Center fixed shaft 13...Hub 14...Spoke 1
5...Transmission case 16...1t1ri1 Gear shaft bearing is carrier 17...Planetary gear 18...Sun gear "A"

Claims (1)

[Claims] (1) a hub loosely fitted onto the rear wheel axle of the bicycle, disposed at intervals in the width direction of the hub on the outside of the outer periphery of the hub;
and a plurality of ring gears having a transmission relationship with the hub, each having a different rotation ratio, and having sawtooth-like unevenness on the outer periphery, arranged outside the outer periphery of the plurality of ring gears, and the outer periphery of the plurality of ring gears. is provided with a groove whose depth changes in multiple stages in the circumferential direction, and one groove is provided near each depth change part.

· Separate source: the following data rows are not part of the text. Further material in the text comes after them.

(** C6 (as amended).  On a tick whose scaled amplitude reaches the spawn
    threshold, the renderer without fade options gives the spawned shape
    the base size [sizeBase * (1 + scaledAmplitude * 3)] (a fifth of it to
    each spawned particle) and the base opacity
    [opacityBase * globalOpacity * (0.3 + scaledAmplitude * 1.5)] clamped
    to [0.2, 1], where the scaled amplitude is
    [amplitude * sensitivity * 2].  The fade-aware renderer, whose scaled
    amplitude is [amplitude * sensitivity], gives the base size
    [max(sizeBase * (1 + scaledAmplitude * 3), 40)] and the constant base
    opacity 0.8. *)
Theorem spawned_entity_size_and_opacity :
  (forall (P : Platform) (st : LegacyRenderer.State) (mapping : SoundMapping)
          (f : AudioProcessor.AudioFeatures) (options : LegacyRenderer.RenderOptions),
     wellBehaved P ->
     (1 # 100) <= AudioProcessor.amplitude f * LegacyRenderer.sensitivity options * 2 ->
     (forall type : ShapeType,
        shapeTypeOf (StorageService.visualType mapping) = Some type ->
        exists older shape',
          LegacyRenderer.animatedShapes (LegacyRenderer.render P st mapping f options) =
            (older ++ [shape'])%list /\
          Renderer.type shape' = type /\
          baseSize shape' =
            StorageService.sizeBase mapping *
            (1 + AudioProcessor.amplitude f * LegacyRenderer.sensitivity options * 2 * 3) /\
          baseOpacity shape' =
            LegacyRenderer.spawnOpacity mapping options
              (AudioProcessor.amplitude f * LegacyRenderer.sensitivity options * 2)) /\
     (StorageService.visualType mapping = StorageService.particle ->
      exists older created,
        LegacyRenderer.particles (LegacyRenderer.render P st mapping f options) =
          (older ++ created)%list /\
        List.length created =
          Z.to_nat (particleCount
                      (AudioProcessor.amplitude f * LegacyRenderer.sensitivity options * 2)) /\
        List.Forall
          (fun p => Renderer.size p =
                    StorageService.sizeBase mapping *
                    (1 + AudioProcessor.amplitude f * LegacyRenderer.sensitivity options * 2 * 3) *
                    (2 # 10))
          created)) /\
  (forall (mapping : SoundMapping) (options : LegacyRenderer.RenderOptions) (a : Q),
     LegacyRenderer.spawnOpacity mapping options a =
       JS.min (JS.max (StorageService.opacityBase mapping * LegacyRenderer.globalOpacity options *
                       ((3 # 10) + a * (15 # 10))) (2 # 10)) 1 /\
     (2 # 10) <= LegacyRenderer.spawnOpacity mapping options a /\
     LegacyRenderer.spawnOpacity mapping options a <= 1 /\
     ((2 # 10) <= StorageService.opacityBase mapping * LegacyRenderer.globalOpacity options *
                  ((3 # 10) + a * (15 # 10)) ->
      StorageService.opacityBase mapping * LegacyRenderer.globalOpacity options *
        ((3 # 10) + a * (15 # 10)) <= 1 ->
      LegacyRenderer.spawnOpacity mapping options a ==
        StorageService.opacityBase mapping * LegacyRenderer.globalOpacity options *
        ((3 # 10) + a * (15 # 10)))) /\
  (forall (P : Platform) (st : VisualRenderer.State) (mapping : SoundMapping)
          (f : AudioProcessor.AudioFeatures) (options : VisualRenderer.RenderOptions),
     wellBehaved P ->
     (VisualRenderer.fadeEnabled options = true -> 0 <= VisualRenderer.fadeDuration options) ->
     (2 # 100) <= AudioProcessor.amplitude f * VisualRenderer.sensitivity options ->
     (forall type : ShapeType,
        shapeTypeOf (StorageService.visualType mapping) = Some type ->
        exists older shape',
          VisualRenderer.animatedShapes (VisualRenderer.render P st mapping f options) =
            (older ++ [shape'])%list /\
          Renderer.type shape' = type /\
          baseSize shape' =
            JS.max (StorageService.sizeBase mapping *
                    (1 + AudioProcessor.amplitude f * VisualRenderer.sensitivity options * 3)) 40 /\
          baseOpacity shape' = 8 # 10) /\
     (StorageService.visualType mapping = StorageService.particle ->
      exists older created,
        VisualRenderer.particles (VisualRenderer.render P st mapping f options) =
          (older ++ created)%list /\
        List.length created =
          Z.to_nat (particleCount
                      (AudioProcessor.amplitude f * VisualRenderer.sensitivity options)) /\
        List.Forall
          (fun p => Renderer.size p =
                    JS.max (StorageService.sizeBase mapping *
                            (1 + AudioProcessor.amplitude f * VisualRenderer.sensitivity options * 3))
                      40 * (2 # 10))
          created)).
Proof.
  split; [exact legacy_render_spawns|]. split; [|exact render_spawns].
  intros mapping options a. split; [reflexivity|].
  unfold LegacyRenderer.spawnOpacity.
  destruct (clamp_spec (StorageService.opacityBase mapping * LegacyRenderer.globalOpacity options *
                        ((3 # 10) + a * (15 # 10))) (2 # 10) 1 ltac:(lra))
    as [H1 [H2 [H3 _]]].
  auto.
Qed.
(** C2, on a stack that does not hold the branch asked for: the search of
    [upstackInclusiveFromBranchWithParents] runs out of nodes, and the stack
    is returned as it was built, with its old source node and without any
    error.  The specification asks for a fatal error here. *)
Theorem C2_missing_branch_returns_silently :
  (br "feature" ∉ stackBranches strayStack)
  ∧ upstackInclusiveFromBranchWithParents (λ _, strayStack) 5 (br "feature")
    = Some (Ok strayStack).
Proof.
  split; [|reflexivity].
  intros Hin. repeat (apply elem_of_cons in Hin as [[=]|Hin]).
  by apply elem_of_nil in Hin.
Qed.

(** A branch that is in the stack becomes the source. *)
Example upstack_with_parents_found :
  upstackInclusiveFromBranchWithParents (λ _, strayStack) 5 (br "a")
  = Some (Ok {| source := StackNode (br "a") [br "main"] [] |}).
Proof. reflexivity. Qed.

(** On the graph [a -> b, c], [b -> d], [c -> e] the loop expands [e], a
    grandchild, before [b], a child: the order is not breadth first. *)
Lemma C5_expansion_is_not_breadth_first :
  expansionOrder demoChildren 10 (br "a")
    = Some [br "a"; br "c"; br "e"; br "b"; br "d"]
  ∧ breadthFirstOrder demoChildren 10 [br "a"]
    = [br "a"; br "b"; br "c"; br "d"; br "e"]
  ∧ expansionOrder demoChildren 10 (br "a")
    ≠ Some (breadthFirstOrder demoChildren 10 [br "a"]).
Proof. split; [reflexivity|]. split; [reflexivity|]. by vm_compute. Qed.

Lemma demoRank_decreases b c :
  c ∈ demoChildren b → demoRank c < demoRank b.
Proof.
  unfold demoChildren, demoRank.
  repeat (destruct (String.eqb (name b) _));
    intros Hin;
    repeat (apply elem_of_cons in Hin as [->|Hin]; [simpl; lia|]);
    by apply elem_of_nil in Hin.
Qed.

Lemma demoChildren_contract : childrenContract demoChildren demoParentName.
Proof.
  intros [nb]. unfold demoChildren. simpl. split.
  - repeat case_match; by apply (bool_decide_unpack _).
  - intros [nc]. unfold demoParentName. simpl.
    destruct (String.eqb_spec nb "a") as [->|Ha];
      [|destruct (String.eqb_spec nb "b") as [->|Hb];
        [|destruct (String.eqb_spec nb "c") as [->|Hc]]];
      (split;
       [intros Hin;
        repeat (apply elem_of_cons in Hin as [[= ->]|Hin]; [reflexivity|]);
        by apply elem_of_nil in Hin
       |destruct (String.eqb_spec nc "b") as [->|?];
          [|destruct (String.eqb_spec nc "c") as [->|?];
            [|destruct (String.eqb_spec nc "d") as [->|?];
              [|destruct (String.eqb_spec nc "e") as [->|?]]]];
        simpl; intros Hp; try congruence;
        by apply (bool_decide_unpack _)]).
Qed.

Lemma C5_expansion_builds_full_tree_witness :
  upstackInclusiveFromBranchWithoutParents demoChildren 10 (br "a") =
    Some {| source :=
              StackNode (br "a") []
                [StackNode (br "b") [br "a"] [StackNode (br "d") [br "b"] []];
                 StackNode (br "c") [br "a"] [StackNode (br "e") [br "c"] []]]
         |}
  ∧ Forall (attachesByParent demoParentName)
      (subnodes (fullTree demoChildren demoRank [] (br "a")))
  ∧ expansionOrder demoChildren 10 (br "a")
    = Some [br "a"; br "c"; br "e"; br "b"; br "d"].
Proof.
  destruct (C5_expansion_builds_full_tree demoChildren demoRank
              demoRank_decreases demoParentName (br "a") 10)
    as (Hrun & _ & _ & _ & Hpar & Hord).
  - vm_compute. lia.
  - split; [exact Hrun|]. split; [exact (Hpar demoChildren_contract)|exact Hord].
Defined.

Example demo_allStackBaseNames :
  allStackBaseNames demoStackBase demoBranches ["tmp"] (br "main")
  = [br "a"; br "c"].
Proof. reflexivity. Qed.

Example demo_allStacksFromTrunk :
  map stackBranches
    (allStacksFromTrunk demoFullStack demoStackBase demoBranches ["tmp"]
       (br "main"))
  = [[br "a"; br "b"]; [br "c"]].
Proof. reflexivity. Qed.

Lemma demo_contract_nodes base b :
  base ∈ [br "a"; br "c"] →
  b ∈ stackBranches (demoFullStack base) ↔
  b ∈ [br "a"; br "b"; br "c"] ∧ demoStackBase b = base.
Proof.
  intros Hbase.
  repeat (apply elem_of_cons in Hbase as [->|Hbase];
          [split;
           [intros Hin;
            repeat (apply elem_of_cons in Hin as [->|Hin];
                    [split; [apply (bool_decide_unpack _); by vm_compute
                            |reflexivity]|]);
            by apply elem_of_nil in Hin
           |intros [Hin Hb];
            repeat (apply elem_of_cons in Hin as [->|Hin];
                    [first [apply (bool_decide_unpack _); by vm_compute
                           |by vm_compute in Hb]|]);
            by apply elem_of_nil in Hin]|]).
  by apply elem_of_nil in Hbase.
Qed.

Lemma C6_allStacksFromTrunk_partitions_witness :
  concat (map stackBranches
            (allStacksFromTrunk demoFullStack demoStackBase demoBranches
               ["tmp"] (br "main")))
    ≡ₚ [br "a"; br "b"; br "c"]
  ∧ NoDup (allStackBaseNames demoStackBase demoBranches ["tmp"] (br "main")).
Proof.
  destruct (C6_allStacksFromTrunk_partitions demoFullStack demoStackBase
              demoBranches ["tmp"] (br "main"))
    as (Hbases & _ & _ & Hperm & _).
  - apply (bool_decide_unpack _). by vm_compute.
  - split; [intros base Hbase|intros base b Hbase].
    + change (base ∈ [br "a"; br "c"]) in Hbase.
      repeat (apply elem_of_cons in Hbase as [->|Hbase];
              [apply (bool_decide_unpack _); by vm_compute|]).
      by apply elem_of_nil in Hbase.
    + exact (demo_contract_nodes base b Hbase).
  - split; [exact Hperm|exact Hbases].
Defined.
(** * MediReach: appointment lifecycle, rating aggregation and access rules

    A shallow embedding of the two backends of the repository:

    - the document-store backend: the Mongoose models
      [models/DoctorProfile.js] and [models/Appointment.js] and the Express
      routes [routes/auth.js] and [routes/appointments.js];
    - the relational backend: the tables, the row-level-security policies
      and the [update_doctor_rating] trigger of the migration.

    Collections and tables are finite maps from the primary key ([_id],
    [id]) to the stored document or row, so a key identifies at most one
    record.  A JavaScript number is the rational that the double stands
    for, and its arithmetic rounds to the nearest double; an SQL numeric is
    an exact rational ([Q]), an SQL integer an integer ([Z]).  A string is
    the [string] of the UTF-8 bytes of the text. *)

From stdpp Require Import gmap strings list sorting.
From Stdlib Require Import Ascii QArith Qabs Qround Lqa.
Close Scope Q_scope.
Local Open Scope string_scope.

(** ** Identifiers and exceptions *)

(** A well-formed [ObjectId]. *)
Definition ObjectId := nat.

(** The outcome of an awaited call: a value, or a thrown exception with its
    message. *)
Inductive Result (A : Type) : Type :=
| Ok (a : A)
| Throw (msg : string).
Arguments Ok {A} a.
Arguments Throw {A} msg.

(** ** Schemas of the document store *)

(** [models/User.js] is referenced by the routes through [User.findOne],
    [User.create] and [req.user]; the fields are the ones the register
    route writes. *)
Module User.
Record doc := mk {
  email : string;
  passwordHash : string;
  fullName : string;
  role : string
}.
End User.

(** [doctorProfileSchema]. *)
Module DoctorProfile.
Record doc := mk {
  userId : ObjectId;
  specialization : string;
  licenseNumber : string;
  qualification : string;
  experienceYears : Z;
  consultationFee : Q;
  bio : option string;
  isVerified : bool;
  isAvailable : bool;
  rating : Q;
  totalConsultations : Z
}.

Definition set_rating (r : Q) (d : doc) : doc :=
  mk (userId d) (specialization d) (licenseNumber d) (qualification d)
     (experienceYears d) (consultationFee d) (bio d) (isVerified d)
     (isAvailable d) r (totalConsultations d).

(** [{ $inc: { totalConsultations: n } }] *)
Definition inc_totalConsultations (n : Z) (d : doc) : doc :=
  mk (userId d) (specialization d) (licenseNumber d) (qualification d)
     (experienceYears d) (consultationFee d) (bio d) (isVerified d)
     (isAvailable d) (rating d) (totalConsultations d + n)%Z.
End DoctorProfile.

(** [appointmentSchema]; [appointmentDate] is the date as milliseconds
    since the epoch. *)
Module Appointment.
Record doc := mk {
  patientId : ObjectId;
  doctorId : ObjectId;
  appointmentDate : Z;
  appointmentTime : string;
  status : string;
  reason : string;
  notes : option string;
  videoRoomId : option string
}.

Definition set_status (s : string) (d : doc) : doc :=
  mk (patientId d) (doctorId d) (appointmentDate d) (appointmentTime d)
     s (reason d) (notes d) (videoRoomId d).

(** [enum] of the [status] path. *)
Definition status_enum : list string :=
  ["pending"; "confirmed"; "completed"; "cancelled"; "rescheduled"].
End Appointment.

(** The fields the routes pass to [Notification.create]; [isRead] starts
    out [false]. *)
Module Notification.
Record doc := mk {
  userId : ObjectId;
  title : string;
  message : string;
  type : string;
  isRead : bool;
  relatedId : option ObjectId
}.
End Notification.

(** The fields of a review that [updateRating] reads. *)
Module Review.
Record doc := mk {
  appointmentId : ObjectId;
  patientId : ObjectId;
  doctorId : ObjectId;
  rating : Q;
  comment : option string
}.
End Review.

(** ** The database *)

Record Store := mkStore {
  users : gmap ObjectId User.doc;
  doctorProfiles : gmap ObjectId DoctorProfile.doc;
  appointments : gmap ObjectId Appointment.doc;
  notifications : gmap ObjectId Notification.doc;
  reviews : gmap ObjectId Review.doc
}.

Definition emptyStore : Store := mkStore ∅ ∅ ∅ ∅ ∅.

Definition with_users (f : gmap ObjectId User.doc → gmap ObjectId User.doc)
    (st : Store) : Store :=
  mkStore (f (users st)) (doctorProfiles st) (appointments st)
          (notifications st) (reviews st).

Definition with_doctorProfiles
    (f : gmap ObjectId DoctorProfile.doc → gmap ObjectId DoctorProfile.doc)
    (st : Store) : Store :=
  mkStore (users st) (f (doctorProfiles st)) (appointments st)
          (notifications st) (reviews st).

Definition with_appointments
    (f : gmap ObjectId Appointment.doc → gmap ObjectId Appointment.doc)
    (st : Store) : Store :=
  mkStore (users st) (doctorProfiles st) (f (appointments st))
          (notifications st) (reviews st).

Definition with_notifications
    (f : gmap ObjectId Notification.doc → gmap ObjectId Notification.doc)
    (st : Store) : Store :=
  mkStore (users st) (doctorProfiles st) (appointments st)
          (f (notifications st)) (reviews st).

(** ** Awaited calls: a state monad over the store with exceptions.

    A thrown exception stops the handler but keeps the writes made before
    it: the document store has no transaction around a request. *)
Definition M (A : Type) : Type := Store → Result A * Store.

Definition ret {A} (a : A) : M A := λ st, (Ok a, st).

Definition throw {A} (msg : string) : M A := λ st, (Throw msg, st).

Definition bind {A B} (c : M A) (k : A → M B) : M B :=
  λ st, match c st with
        | (Ok a, st') => k a st'
        | (Throw msg, st') => (Throw msg, st')
        end.

Definition get_store : M Store := λ st, (Ok st, st).

Definition modify_store (f : Store → Store) : M unit := λ st, (Ok tt, f st).

Notation "'let!' x ':=' c 'in' k" := (bind c (λ x, k))
  (at level 10, x binder, c at level 100, k at level 200).
Notation "c ';;;' k" := (bind c (λ _, k))
  (at level 100, k at level 200, right associativity).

A clutch ring having claw-shaped pistons which are individually arranged and loosely fitted through the groove in a radial direction at different positions as viewed in the width direction of the groove, and which are normally biased outwardly by a spring, and a drive unit linked to the pedal. An automatic transmission device for a bicycle, comprising a pressure engagement element supported by a wheel and always urged to be in pressure contact with the clutch ring.